Logistic Regression: Inference

Author

Prof. Maria Tackett

Published

Apr 08, 2025

Announcements

Lab 07 due TODAY at 11:59pm
Team Feedback (email from TEAMMATES) due TODAY at 11:59pm (check email)
HW 04 due April 10 at 11:59pm
Next project milestone: Draft and peer review in Friday’s lab
Exam 02 - April 17 (same format as Exam 01)
- Exam 02 practice + lecture recordings available
Statistics experience due April 22

Questions from this week’s content?

Topics

Test of significance for a subset of predictors
Inference for a single predictor

Computational setup

library(tidyverse)
library(tidymodels)
library(pROC)      
library(knitr)
library(kableExtra)

# set default theme in ggplot2
ggplot2::theme_set(ggplot2::theme_bw())

Risk of coronary heart disease

This data set is from an ongoing cardiovascular study on residents of the town of Framingham, Massachusetts. We want to examine the relationship between various health characteristics and the risk of having heart disease.

high_risk:
- 1: High risk of having heart disease in next 10 years
- 0: Not high risk of having heart disease in next 10 years
age: Age at exam time (in years)
totChol: Total cholesterol (in mg/dL)
currentSmoker: 0 = nonsmoker, 1 = smoker
education: 1 = Some High School, 2 = High School or GED, 3 = Some College or Vocational School, 4 = College

Modeling risk of coronary heart disease

Using age, totChol, and currentSmoker

term	estimate	std.error	statistic	p.value	conf.low	conf.high
(Intercept)	-6.673	0.378	-17.647	0.000	-7.423	-5.940
age	0.082	0.006	14.344	0.000	0.071	0.094
totChol	0.002	0.001	1.940	0.052	0.000	0.004
currentSmoker1	0.443	0.094	4.733	0.000	0.260	0.627

Drop-in-deviance test

We will use a drop-in-deviance test (Likelihood Ratio Test) to test

the overall statistical significance of a logistic regression model
the statistical significance of a subset of coefficients in the model

Deviance

The deviance is a measure of the degree to which the predicted values are different from the observed values (compares the current model to a “saturated” model)

In logistic regression,

$D = - 2 \log L$

$D \sim χ_{n - p - 1}^{2}$ ( $D$ follows a Chi-square distribution with $n - p - 1$ degrees of freedom)¹

Note: $n - p - 1$ a the degrees of freedom associated with the error in the model (like residuals)

$χ^{2}$ distribution

Test for overall significance

We can test the overall significance for a logistic regression model, i.e., whether there is at least one predictor with a non-zero coefficient

$\begin{aligned} H_{0} : β_{1} = \dots = β_{p} = 0 \\ H_{a} : β_{j} \neq 0 for at least one j \end{aligned}$

. . .

The drop-in-deviance test for overall significance compares the fit of a model with no predictors to the current model.

Drop-in-deviance test statistic

Let $L_{0}$ and $L_{a}$ be the likelihood functions of the model under $H_{0}$ and $H_{a}$ , respectively.

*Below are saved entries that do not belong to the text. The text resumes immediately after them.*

(** * Timeglass Foods: recipe scanning and registry sync

    A shallow embedding of [tfoods_dump_recipe_json.py] and the properties
    its specification states about it.

    Conventions of the embedding.
    - A Python [str] is the list of its code points ([pystr]); literals are
      written [py "item:"].
    - A value produced by [json.loads] is a [pyval]; a [dict] is the list of
      its entries in insertion order, looked up by the first matching key.
    - An operation that Python resolves at run time ([x in v], [v.get(k)],
      [v.startswith(p)], [v[k]], ...) is a function into [exc], which raises
      the exception Python raises when the receiver has the wrong type.
    - A [Set[str]] is a [gset pystr], a [Dict[str, _]] that is only read and
      written by key is a [gmap pystr _]: equality of such maps is Python's
      [==] on dicts, which ignores insertion order.
    - Console output ([print]) is not modelled; persistence effects are
      recorded as a trace of events.
    - Creating a directory and writing a file fail as the file system and
      the encoder make them fail: on a path that is, or lies under, a
      regular file; on a target that is a directory; on a string with a
      surrogate code point, which UTF-8 does not encode.
    - The extractors, which recurse over a nested document, are given
      twice: as the source defines them ([from_result_obj], ...), and run
      with a number of stack frames left ([from_result_obj_frames], ...),
      where a call of a Python function with no frame left raises
      [RecursionError].  Frames are those of functions defined in Python;
      an interpreter that also counts the built-ins it is running reaches
      the limit a few frames earlier.  With enough frames the two agree
      (lemmas [extract_outputs_frames_enough] and
      [extract_direct_ingredient_tokens_frames_enough]); the direct map
      and the run are built on the former. *)

From Stdlib Require Import Floats Ascii String.
From stdpp Require Import gmap strings list fin_maps sorting.
(** ** Resizes and the window *)

Lemma resize_calls_app (a b : list Event) :
  resize_calls (a ++ b) = resize_calls a ++ resize_calls b.
Proof. unfold resize_calls. apply flat_map_app. Qed.

Lemma callback_calls_viewports (window : GLFWwindow) (evs : list Event) :
  filter is_viewport
    (callback_calls (Some (window, fn_framebuffer_size_callback)) evs) =
  resize_calls evs.
Proof.
  induction evs as [|ev evs IH]; simpl.
  - reflexivity.
  - rewrite filter_app. cbn [callback_calls] in IH. rewrite IH.
    destruct ev; reflexivity.
Qed.

Lemma iterations_viewports (window : GLFWwindow) (shaderProgram VAO : GLuint)
  (e : Env) (n : nat) :
  forall s,
    fbsize_callback s = Some (window, fn_framebuffer_size_callback) ->
    filter is_viewport (iterations window shaderProgram VAO e n s) =
    resize_calls (concat (map (env_events e) (seq (poll_calls s) n))).
Proof.
  induction n as [|n IH]; intros s Hcb; cbn [iterations seq map concat].
  - reflexivity.
  - rewrite filter_app, resize_calls_app.
    rewrite (IH (after_frame e s)) by exact Hcb.
    f_equal.
    unfold frame_calls, input_calls, render_calls. rewrite Hcb.
    destruct (is_press (env_key e (key_calls s))); simpl;
      apply callback_calls_viewports.
Qed.

(** X9: the viewport follows the resizes and nothing else.  The
    [glViewport] calls of a run are, in order, one call
    [glViewport(0, 0, width, height)] for each resize event found by the
    event polls of the run: no resize is dropped, because the callback is
    registered before the first poll, and [main] never sets the viewport
    on its own, not even at startup. *)
Theorem X9_viewport_follows_resizes (fuel : nat) (e : Env) :
  filter is_viewport (trace (run fuel e)) =
  resize_calls (events_polled e (poll_calls (final (run fuel e)))).
Proof.
  unfold events_polled.
  destruct (env_window e) as [window|] eqn:Hw.
  - destruct (Z.eq_dec (env_glad e) 0) as [Hg | Hg].
    + rewrite (run_loader_failure fuel e window Hw Hg). reflexivity.
    + rewrite (run_rendering fuel e window Hw Hg). cbv zeta.
      unfold final, trace, fst, snd.
      pose proof (frames_at_exit fuel e window) as Hexit. cbv zeta in Hexit.
      destruct Hexit as [_ Hpolls].
      rewrite !filter_app.
      rewrite (iterations_viewports window (env_shaderProgram e) (env_VAO e) e
                 (frames_run e fuel (at_loop_entry e window))
                 (at_loop_entry e window) eq_refl).
      assert (Hsetup : filter is_viewport (setup_calls e) = []).
      { setup_cases e; reflexivity. }
      rewrite Hsetup.
      destruct (Nat.ltb (frames_run e fuel (at_loop_entry e window)) fuel);
        cbn [set_live poll_calls]; rewrite Hpolls; simpl;
        rewrite ?app_nil_r; reflexivity.
  - rewrite (run_window_failure fuel e Hw). reflexivity.
Qed.
(** * pwnlib.atexception: handlers run on an unhandled exception

    A shallow embedding of [pwnlib/atexception.py].  The module keeps a
    dictionary [_handlers] from callables to their stored arguments,
    captures the interpreter's exception hook when it is loaded, and
    installs [_newhook], which calls the captured hook and then every
    registered handler inside a [try]/[except].

    Python code is embedded in a small state-and-exception monad
    [py_m].  The machine state holds the part of the interpreter the
    module and its callbacks can change (the dictionary and the rest of
    the program's state) and a trace of what the module itself did:
    which callables it called, with which arguments, and what it handed
    to [traceback.print_exception]. *)

From stdpp Require Import gmap strings list.

Set Warnings "-register-all".


(** ** Exception classes *)

(** The built-in classes the module and the specification name. *)
Inductive builtin_class :=
  | BaseException
  | SystemExit
  | KeyboardInterrupt
  | GeneratorExit
  | Exception.

(** A class is built in or defined by a [class name(bases)] statement.
    [Derived name []] is a class without bases. *)
Inductive pyclass :=
  | Builtin (b : builtin_class)
  | Derived (name : string) (bases : list pyclass).
(* ===== verification/Bytes.v ===== *)
(** * Byte strings and little-endian fields

    What the loaders, the file system and the page-table code use of Rust's
    [from_le_bytes]/[to_le_bytes], slices and [copy_from_slice].  A byte is a
    [Z] in [0, 256). *)
From S2P Require Import Prelude.

Abbreviation byte_list l := (Forall (in_u 8) l).

(** [from_le_bytes] and [to_le_bytes]. *)
Fixpoint le_combine (bs : list Z) : Z :=
  match bs with [] => 0 | b :: bs => b + 256 * le_combine bs end.
Fixpoint le_split (n : nat) (v : Z) : list Z :=
  match n with O => [] | S n => v mod 256 :: le_split n (v / 256) end.

(** [data.get(a..b)]: [None] when the range is not inside the slice. *)
Definition get_range {A} (data : list A) (a b : Z) : option (list A) :=
  if (0 <=? a) && (a <=? b) && (b <=? Z.of_nat (length data))
  then Some (take (Z.to_nat (b - a)) (drop (Z.to_nat a) data)) else None.

(** [data[a..a + src.len()].copy_from_slice(src)], [None] where Rust panics. *)
Definition splice {A} (data : list A) (a : nat) (src : list A) : option (list A) :=
  if decide (a + length src <= length data)%nat
  then Some (take a data ++ src ++ drop (a + length src) data) else None.

Lemma length_le_split n v : length (le_split n v) = n.
Proof. revert v; induction n as [|n IH]; intros v; simpl; [done|]. by rewrite IH. Qed.
Lemma le_split_bytes n v : byte_list (le_split n v).
Proof.
  revert v; induction n as [|n IH]; intros v; simpl; constructor; [|done].
  apply Z.mod_pos_bound; lia.
Qed.
Lemma pow256_S n : 2 ^ (8 * Z.of_nat (S n)) = 256 * 2 ^ (8 * Z.of_nat n).
Proof.
  replace (8 * Z.of_nat (S n)) with (8 + 8 * Z.of_nat n) by lia.
  rewrite Z.pow_add_r by lia. reflexivity.
Qed.

Lemma le_combine_split n v : le_combine (le_split n v) = v mod 2 ^ (8 * Z.of_nat n).
Proof.
  revert v; induction n as [|n IH]; intros v; simpl le_split; cbn [le_combine].
  { by rewrite Z.mod_1_r. }
  rewrite IH, pow256_S. assert (0 < 2 ^ (8 * Z.of_nat n)) by (apply Z.pow_pos_nonneg; lia).
  rewrite Z.rem_mul_r by lia. lia.
Qed.
Lemma le_combine_small n v : 0 <= v < 2 ^ (8 * Z.of_nat n) -> le_combine (le_split n v) = v.
Proof. intros. rewrite le_combine_split. by apply Z.mod_small. Qed.
Lemma le_combine_bound bs :
  byte_list bs -> 0 <= le_combine bs < 2 ^ (8 * Z.of_nat (length bs)).
Proof.
  induction 1 as [|b bs [? ?] _ IH]; [simpl; lia|].
  cbn [le_combine length]. rewrite pow256_S. lia.
Qed.
Lemma le_split_combine bs : byte_list bs -> le_split (length bs) (le_combine bs) = bs.
Proof.
  induction 1 as [|b bs [? ?] _ IH]; [done|]. cbn [length le_split le_combine]. f_equal.
  - rewrite (Z.mul_comm 256), Z_mod_plus_full. apply Z.mod_small; lia.
  - by rewrite (Z.mul_comm 256), Z.div_add, (Z.div_small b), Z.add_0_l by lia.
Qed.
Lemma le_combine_app bs1 bs2 :
  le_combine (bs1 ++ bs2) = le_combine bs1 + 2 ^ (8 * Z.of_nat (length bs1)) * le_combine bs2.
Proof.
  induction bs1 as [|b bs1 IH].
  - simpl app. cbn [le_combine length]. change (8 * Z.of_nat 0) with 0. rewrite Z.pow_0_r. lia.
  - cbn [app le_combine length]. rewrite IH, pow256_S. lia.
Qed.

Lemma length_get_range {A} (data : list A) a b l :
  get_range data a b = Some l -> Z.of_nat (length l) = b - a.
Proof.
  unfold get_range. intros H. case_match; [|done]. simplify_eq. to_prop.
  rewrite length_take, length_drop. lia.
Qed.
Lemma get_range_bytes data a b l :
  byte_list data -> get_range data a b = Some l -> byte_list l.
Proof.
  unfold get_range. intros Hd H. case_match; [|done]. simplify_eq.
  by apply Forall_take, Forall_drop.
Qed.
Lemma get_range_is_Some {A} (data : list A) a b :
  0 <= a <= b -> b <= Z.of_nat (length data) -> is_Some (get_range data a b).
Proof.
  intros. unfold get_range.
  by rewrite (proj2 (Z.leb_le 0 a)), (proj2 (Z.leb_le a b)), (proj2 (Z.leb_le b _)) by lia.
Qed.

Lemma length_splice {A} (data : list A) a src l :
  splice data a src = Some l -> length l = length data.
Proof.
  unfold splice. intros H. case_decide; [|done]. simplify_eq.
  rewrite !length_app, length_take, length_drop. lia.
Qed.
Lemma splice_bytes data a src l :
  byte_list data -> byte_list src -> splice data a src = Some l -> byte_list l.
Proof.
  unfold splice. intros ? ? H. case_decide; [|done]. simplify_eq.
  repeat apply Forall_app_2; auto using Forall_take, Forall_drop.
Qed.
Lemma splice_lookup {A} (data : list A) a src l i :
  splice data a src = Some l ->
  l !! i = if decide (a <= i < a + length src)%nat then src !! (i - a)%nat else data !! i.
Proof.
  unfold splice. intros H. case_decide as Hle; [|done]. simplify_eq.
  destruct (decide (i < a)%nat).
  { rewrite decide_False, lookup_app_l, lookup_take_lt by (rewrite ?length_take; lia). done. }
  rewrite lookup_app_r by (rewrite length_take; lia). rewrite length_take, Nat.min_l by lia.
  destruct (decide (i < a + length src)%nat).
  { by rewrite decide_True, lookup_app_l by lia. }
  rewrite decide_False, lookup_app_r, lookup_drop by lia. f_equal. lia.
Qed.

#[export] Hint Resolve le_split_bytes get_range_bytes splice_bytes : macha.
(* ===== verification/PhysMem.v ===== *)
(** * Physical memory

    The kernel runs identity-mapped and reads and writes physical memory
    through raw pointers.  Memory is a function from byte addresses to bytes;
    two memories are equivalent when they agree everywhere, and every
    operation respects that. *)
From stdpp Require Import base.
From S2P Require Import Prelude Bytes.

Definition mem : Type := Z -> Z.
Definition mem_eq (m1 m2 : mem) : Prop := forall a, m1 a = m2 a.
Global Instance mem_equiv : Equiv mem := mem_eq.
Global Instance mem_equivalence : Equivalence (≡@{mem}).
Proof. split; repeat intro; unfold equiv, mem_equiv, mem_eq in *; congruence. Qed.
Definition mem_wf (m : mem) : Prop := forall a, in_u 8 (m a).

(** [slice::from_raw_parts(a, n)] *)
Definition mem_read (m : mem) (a : Z) (n : nat) : list Z :=
  (fun i => m (a + Z.of_nat i)) <$> seq 0 n.
(** [ptr::copy_nonoverlapping] from a slice outside this memory range *)
Definition mem_write (m : mem) (a : Z) (bs : list Z) : mem := fun x =>
  if (a <=? x) && (x <? a + Z.of_nat (length bs)) then bs !!! Z.to_nat (x - a) else m x.
(** [ptr::write_bytes(a, v, n)] *)
Definition mem_fill (m : mem) (a n v : Z) : mem := fun x =>
  if (a <=? x) && (x <? a + n) then v else m x.
(** [ptr::copy_nonoverlapping(src, dst, n)] *)
Definition mem_copy (m : mem) (src dst n : Z) : mem := fun x =>
  if (dst <=? x) && (x <? dst + n) then m (src + (x - dst)) else m x.

(** Unaligned little-endian loads and stores of [n] bytes. *)
Definition load (n : nat) (m : mem) (a : Z) : Z := le_combine (mem_read m a n).
Definition store (n : nat) (m : mem) (a v : Z) : mem := mem_write m a (le_split n v).
Abbreviation read_u8 := (fun (m : mem) a => m a).
Abbreviation read_u32 := (load 4).
Abbreviation read_u64 := (load 8).
Abbreviation write_u64 := (store 8).
Abbreviation write_u32 := (store 4).

Global Instance load_proper n : Proper ((≡) ==> (=) ==> (=)) (load n).
Proof.
  intros m1 m2 Hm a ? <-. unfold load, mem_read. f_equal. apply list_fmap_ext. intros. apply Hm.
Qed.
Global Instance store_proper n : Proper ((≡) ==> (=) ==> (=) ==> (≡)) (store n).
Proof.
  intros m1 m2 Hm a ? <- v ? <- x. unfold store, mem_write. by case_match.
Qed.
Global Instance fill_proper : Proper ((≡) ==> (=) ==> (=) ==> (=) ==> (≡)) mem_fill.
Proof. intros m1 m2 Hm a ? <- v ? <- n ? <- x. unfold mem_fill. by case_match. Qed.

Lemma length_mem_read m a n : length (mem_read m a n) = n.
Proof. unfold mem_read. by rewrite length_fmap, length_seq. Qed.
Lemma lookup_mem_read m a n i :
  (i < n)%nat -> mem_read m a n !! i = Some (m (a + Z.of_nat i)).
Proof. intros. unfold mem_read. rewrite list_lookup_fmap, lookup_seq_lt by done. done. Qed.
Lemma mem_read_bytes m a n : mem_wf m -> byte_list (mem_read m a n).
Proof. intros. apply Forall_fmap, Forall_true. intros. apply H. Qed.
Lemma mem_read_ext m1 m2 a n :
  (forall x, a <= x < a + Z.of_nat n -> m1 x = m2 x) -> mem_read m1 a n = mem_read m2 a n.
Proof.
  intros H. apply list_fmap_ext. intros ? i [-> ?]%lookup_seq. apply H. lia.
Qed.
Lemma mem_read_write m a bs : mem_read (mem_write m a bs) a (length bs) = bs.
Proof.
  apply list_eq. intros i. destruct (decide (i < length bs)%nat) as [Hi|Hi].
  - rewrite lookup_mem_read by done. unfold mem_write.
    rewrite (proj2 (Z.leb_le _ _)), (proj2 (Z.ltb_lt _ _)) by lia. simpl.
    rewrite Z.add_simpl_l, Nat2Z.id.
    destruct (lookup_lt_is_Some_2 bs i Hi) as [b Hb].
    by rewrite (list_lookup_total_correct _ _ _ Hb), Hb.
  - rewrite !lookup_ge_None_2; [done|lia|]. rewrite length_mem_read. lia.
Qed.

Lemma store_frame n m a v x :
  ~ (a <= x < a + Z.of_nat n) -> store n m a v x = m x.
Proof.
  intros. unfold store, mem_write. rewrite length_le_split.
  destruct (Z.leb_spec a x), (Z.ltb_spec x (a + Z.of_nat n)); simpl; done || lia.
Qed.
Lemma load_ext n m1 m2 a :
  (forall x, a <= x < a + Z.of_nat n -> m1 x = m2 x) -> load n m1 a = load n m2 a.
Proof. intros. unfold load. f_equal. by apply mem_read_ext. Qed.
Lemma load_store_same n m a v : load n (store n m a v) a = v mod 2 ^ (8 * Z.of_nat n).
Proof.
  unfold load, store. rewrite <- (length_le_split n v) at 2.
  rewrite mem_read_write. apply le_combine_split.
Qed.
Lemma load_store_disj n k m a b v :
  a + Z.of_nat n <= b \/ b + Z.of_nat k <= a -> load n (store k m b v) a = load n m a.
Proof. intros. apply load_ext. intros. apply store_frame. lia. Qed.
Lemma load_bound n m a : mem_wf m -> 0 <= load n m a < 2 ^ (8 * Z.of_nat n).
Proof.
  intros. unfold load. rewrite <- (length_mem_read m a n) at 3.
  apply le_combine_bound. by apply mem_read_bytes.
Qed.
Lemma store_wf n m a v : mem_wf m -> mem_wf (store n m a v).
Proof.
  intros Hm x. unfold store, mem_write. case_match; [|apply Hm].
  to_prop. rewrite length_le_split in *. pose proof (le_split_bytes n v) as Hb.
  rewrite Forall_lookup_total in Hb. apply Hb. rewrite length_le_split. lia.
Qed.
Lemma fill_wf m a n v : mem_wf m -> in_u 8 v -> mem_wf (mem_fill m a n v).
Proof. intros Hm Hv x. unfold mem_fill. case_match; [done|apply Hm]. Qed.
Lemma fill_frame m a n v x : ~ (a <= x < a + n) -> mem_fill m a n v x = m x.
Proof.
  intros. unfold mem_fill. destruct (Z.leb_spec a x), (Z.ltb_spec x (a + n)); simpl; done || lia.
Qed.
Lemma load_fill_disj n m a b k v :
  a + Z.of_nat n <= b \/ b + k <= a -> load n (mem_fill m b k v) a = load n m a.
Proof. intros. apply load_ext. intros. apply fill_frame. lia. Qed.
Lemma load_fill_zero n m a b k :
  b <= a -> a + Z.of_nat n <= b + k -> load n (mem_fill m b k 0) a = 0.
Proof.
  intros. unfold load. assert (mem_read (mem_fill m b k 0) a n = replicate n 0) as ->.
  { apply list_eq. intros i. destruct (decide (i < n)%nat).
    - rewrite lookup_mem_read, lookup_replicate_2 by done. unfold mem_fill.
      by rewrite (proj2 (Z.leb_le _ _)), (proj2 (Z.ltb_lt _ _)) by lia.
    - rewrite !lookup_ge_None_2; [done| |]; rewrite ?length_replicate, ?length_mem_read; lia. }
  clear. induction n; cbn [replicate le_combine]; lia.
Qed.
#[export] Hint Resolve store_wf fill_wf : macha.
(* ===== verification/Multiboot.v ===== *)
(** * Boot information, [multiboot.rs]

    The Multiboot structure is read from physical memory at the address the
    boot loader left in [ebx].  [memory_map] is an iterator over variable-size
    entries; [collect] is the [for] loop over it. *)
From S2P Require Import Prelude Bytes PhysMem.

Definition MAGIC : Z := 0x2BADB002.

Record MultibootInfo := mk_info { addr : Z }.

Definition info_u32 (m : mem) (info : MultibootInfo) (offset : Z) : Z :=
  read_u32 m (addr info + offset).
Definition info_u64 (m : mem) (info : MultibootInfo) (offset : Z) : Z :=
  read_u64 m (addr info + offset).
Definition info_u8 (m : mem) (info : MultibootInfo) (offset : Z) : Z :=
  read_u8 m (addr info + offset).

Definition flags (m : mem) (info : MultibootInfo) : Z := info_u32 m info 0.

Definition memory_lower_kb (m : mem) (info : MultibootInfo) : option Z :=
  if is_set (flags m info) 1 then Some (info_u32 m info 4) else None.
Definition memory_upper_kb (m : mem) (info : MultibootInfo) : option Z :=
  if is_set (flags m info) 1 then Some (info_u32 m info 8) else None.

(** The bytes up to the first NUL at or after [a]; [None] when [fuel] bytes
    hold no NUL. *)
Fixpoint cstr (fuel : nat) (m : mem) (a : Z) : option (list Z) :=
  match fuel with
  | O => None
  | S fuel => if read_u8 m a =? 0 then Some [] else cons (read_u8 m a) <$> cstr fuel m (a + 1)
  end.

Definition cmdline (fuel : nat) (m : mem) (info : MultibootInfo) : option (option (list Z)) :=
  if negb (is_set (flags m info) (Z.shiftl 1 2)) then Some None
  else Some <$> cstr fuel m (info_u32 m info 16).
Definition boot_loader_name (fuel : nat) (m : mem) (info : MultibootInfo)
    : option (option (list Z)) :=
  if negb (is_set (flags m info) (Z.shiftl 1 9)) then Some None
  else Some <$> cstr fuel m (info_u32 m info 64).

Record FramebufferInfo := mk_framebuffer {
  fb_addr : Z; fb_pitch : Z; fb_width : Z; fb_height : Z; fb_bpp : Z
}.
Definition framebuffer (m : mem) (info : MultibootInfo) : option FramebufferInfo :=
  if negb (is_set (flags m info) (Z.shiftl 1 12)) then None
  else
    let addr := info_u64 m info 88 in
    let pitch := info_u32 m info 96 in
    let width := info_u32 m info 100 in
    let height := info_u32 m info 104 in
    let bpp := info_u8 m info 108 in
    if (addr =? 0) || (width =? 0) || (height =? 0) || (bpp =? 0) then None
    else Some (mk_framebuffer addr pitch width height bpp).

Record MemoryRegion := mk_region { base : Z; length_ : Z; region_type : Z }.

Record MemoryMapIter := mk_iter { current : Z; end_ : Z }.
Definition iter_empty : MemoryMapIter := mk_iter 0 0.

Definition memory_map (m : mem) (info : MultibootInfo) : MemoryMapIter :=
  if negb (is_set (flags m info) (Z.shiftl 1 6)) then iter_empty
  else
    let length := info_u32 m info 44 in
    let start := info_u32 m info 48 in
    mk_iter start (start + length).

Definition next (m : mem) (it : MemoryMapIter) : option (MemoryRegion * MemoryMapIter) :=
  if end_ it <=? current it then None
  else
    let size := read_u32 m (current it) in
    let base := read_u64 m (current it + 4) in
    let length := read_u64 m (current it + 12) in
    let region_type := read_u32 m (current it + 20) in
    Some (mk_region base length region_type, mk_iter (current it + size + 4) (end_ it)).

(** [for region in it], with a bound on the number of entries; [None] when the
    bound is too small. *)
Fixpoint collect (fuel : nat) (m : mem) (it : MemoryMapIter) : option (list MemoryRegion) :=
  match next m it with
  | None => Some []
  | Some (r, it') =>
      match fuel with O => None | S fuel => cons r <$> collect fuel m it' end
  end.

(** ** The layout the boot loader writes

    An entry is a size field, which does not count itself, and a body at least
    20 bytes long. *)
Inductive mmap_at (m : mem) : Z -> Z -> list MemoryRegion -> Prop :=
| mmap_end a : mmap_at m a a []
| mmap_entry a e size r rs :
    20 <= size -> read_u32 m a = size ->
    read_u64 m (a + 4) = base r -> read_u64 m (a + 12) = length_ r ->
    read_u32 m (a + 20) = region_type r ->
    mmap_at m (a + size + 4) e rs -> mmap_at m a e (r :: rs).

Lemma mmap_at_le m a e rs : mmap_at m a e rs -> a <= e.
Proof. induction 1; lia. Qed.

Lemma collect_mmap m a e rs fuel :
  mmap_at m a e rs -> (length rs <= fuel)%nat -> collect fuel m (mk_iter a e) = Some rs.
Proof.
  intros H. revert fuel. induction H as [a|a e size r rs Hs H1 H2 H3 H4 Hm IH]; intros fuel Hf.
  - destruct fuel; simpl; unfold next; simpl; by rewrite Z.leb_refl.
  - destruct fuel as [|fuel]; [simpl in Hf; lia|]. apply mmap_at_le in Hm.
    simpl. unfold next; simpl. rewrite (proj2 (Z.leb_gt e a)) by lia.
    rewrite H1, H2, H3, H4, IH by (simpl in Hf; lia). simpl. by destruct r.
Qed.

(** the memory-map iterator is correct and its loop terminates.  With a
    well-formed map in memory, [memory_map] followed by the [for] loop yields
    exactly the regions the boot loader wrote, in order, whatever the sizes of
    the entries; and on any memory contents at all, well-formed or not, the
    loop ends within one step per four bytes of the map. *)
Theorem memory_map_collects m info :
  mem_wf m ->
  (forall rs fuel,
     is_set (flags m info) (Z.shiftl 1 6) = true ->
     mmap_at m (info_u32 m info 48) (info_u32 m info 48 + info_u32 m info 44) rs ->
     (length rs <= fuel)%nat ->
     collect fuel m (memory_map m info) = Some rs) /\
  (forall it fuel, end_ it - current it <= 4 * Z.of_nat fuel ->
     is_Some (collect fuel m it)).
Proof.
  intros Hm. split.
  - intros rs fuel Hf Hmm Hfuel. unfold memory_map. rewrite Hf. by apply collect_mmap.
  - intros it fuel. revert it. induction fuel as [|fuel IH]; intros it Hle; simpl; unfold next.
    + rewrite (proj2 (Z.leb_le _ _)) by lia. by eexists.
    + destruct (end_ it <=? current it) eqn:He; [by eexists|]. to_prop. apply fmap_is_Some, IH. simpl.
      pose proof (load_bound 4 m (current it) Hm). lia.
Qed.

(** A two-entry map at address 64 described by an information block at 0. *)
Definition example_mem : mem :=
  mem_write (mem_write (mem_write (fun _ => 0) 0 (le_split 4 64)) 44 (le_split 4 52 ++ le_split 4 64))
    64 (le_split 4 20 ++ le_split 8 0 ++ le_split 8 0x9FC00 ++ le_split 4 1 ++
        le_split 4 24 ++ le_split 8 0x100000 ++ le_split 8 0x7EE0000 ++ le_split 4 1 ++ le_split 4 0).
Example memory_map_collects_witness :
  mem_wf example_mem /\
  is_set (flags example_mem (mk_info 0)) (Z.shiftl 1 6) = true /\
  collect 2 example_mem (memory_map example_mem (mk_info 0)) =
    Some [mk_region 0 0x9FC00 1; mk_region 0x100000 0x7EE0000 1].
Proof.
  assert (mem_wf example_mem) as Hwf.
  { intros x. unfold example_mem, mem_write.
    repeat case_match; [| | |unfold in_u; lia]; to_prop;
      (apply Forall_lookup_total_1; [|lia]); repeat constructor; vm_compute; intuition congruence. }
  split; [done|]. split; [vm_compute; reflexivity|].
  apply (proj1 (memory_map_collects example_mem (mk_info 0) Hwf)); [vm_compute; reflexivity| |simpl; lia].
  replace (info_u32 example_mem (mk_info 0) 48) with 64 by (vm_compute; reflexivity).
  replace (64 + _) with 116 by (vm_compute; reflexivity).
  apply (mmap_entry _ _ _ 20); [lia|vm_compute; reflexivity..|].
  apply (mmap_entry _ _ _ 24); [lia|vm_compute; reflexivity..|]. apply mmap_end.
Defined.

The test statistic is

$\begin{aligned} G = D_{0} - D_{a} & = (- 2 \log L_{0}) - (- 2 \log L_{a}) \\ = - 2 (\log L_{0} - \log L_{a}) \\ = - 2 \sum_{i = 1}^{n} [y_{i} \log (\frac{{\hat{π}}^{0}}{{\hat{π}}_{i}^{a}}) + (1 - y_{i}) \log (\frac{1 - {\hat{π}}^{0}}{1 - {\hat{π}}_{i}^{a}})] \end{aligned}$

where ${\hat{π}}^{0}$ is the predicted probability under $H_{0}$ and ${\hat{π}}_{i}^{a} = \frac{\exp {x_{i}^{T} β}}{1 + \exp {x_{i}^{T} β}}$ is the predicted probability under $H_{a}$

Drop-in-deviance test statistic

$G = - 2 \sum_{i = 1}^{n} [y_{i} \log (\frac{{\hat{π}}^{0}}{{\hat{π}}_{i}^{a}}) + (1 - y_{i}) \log (\frac{1 - {\hat{π}}^{0}}{1 - {\hat{π}}_{i}^{a}})]$

. . .

When $n$ is large, $G \sim χ_{p}^{2}$ , ( $G$ follows a Chi-square distribution with $p$ degrees of freedom)²
The p-value is calculated as $P (χ^{2} > G)$
Large values of $G$ (small p-values) indicate at least one $β_{j}$ is non-zero

Heart disease model: drop-in-deviance test

$\begin{aligned} H_{0} : β_{a g e} = β_{t o t C h o l} = β_{c u r r e n t S m o k e r} = 0 \\ H_{a} : β_{j} \neq 0 for at least one j \end{aligned}$

. . .

Fit the null model (we’ve already fit the alternative model)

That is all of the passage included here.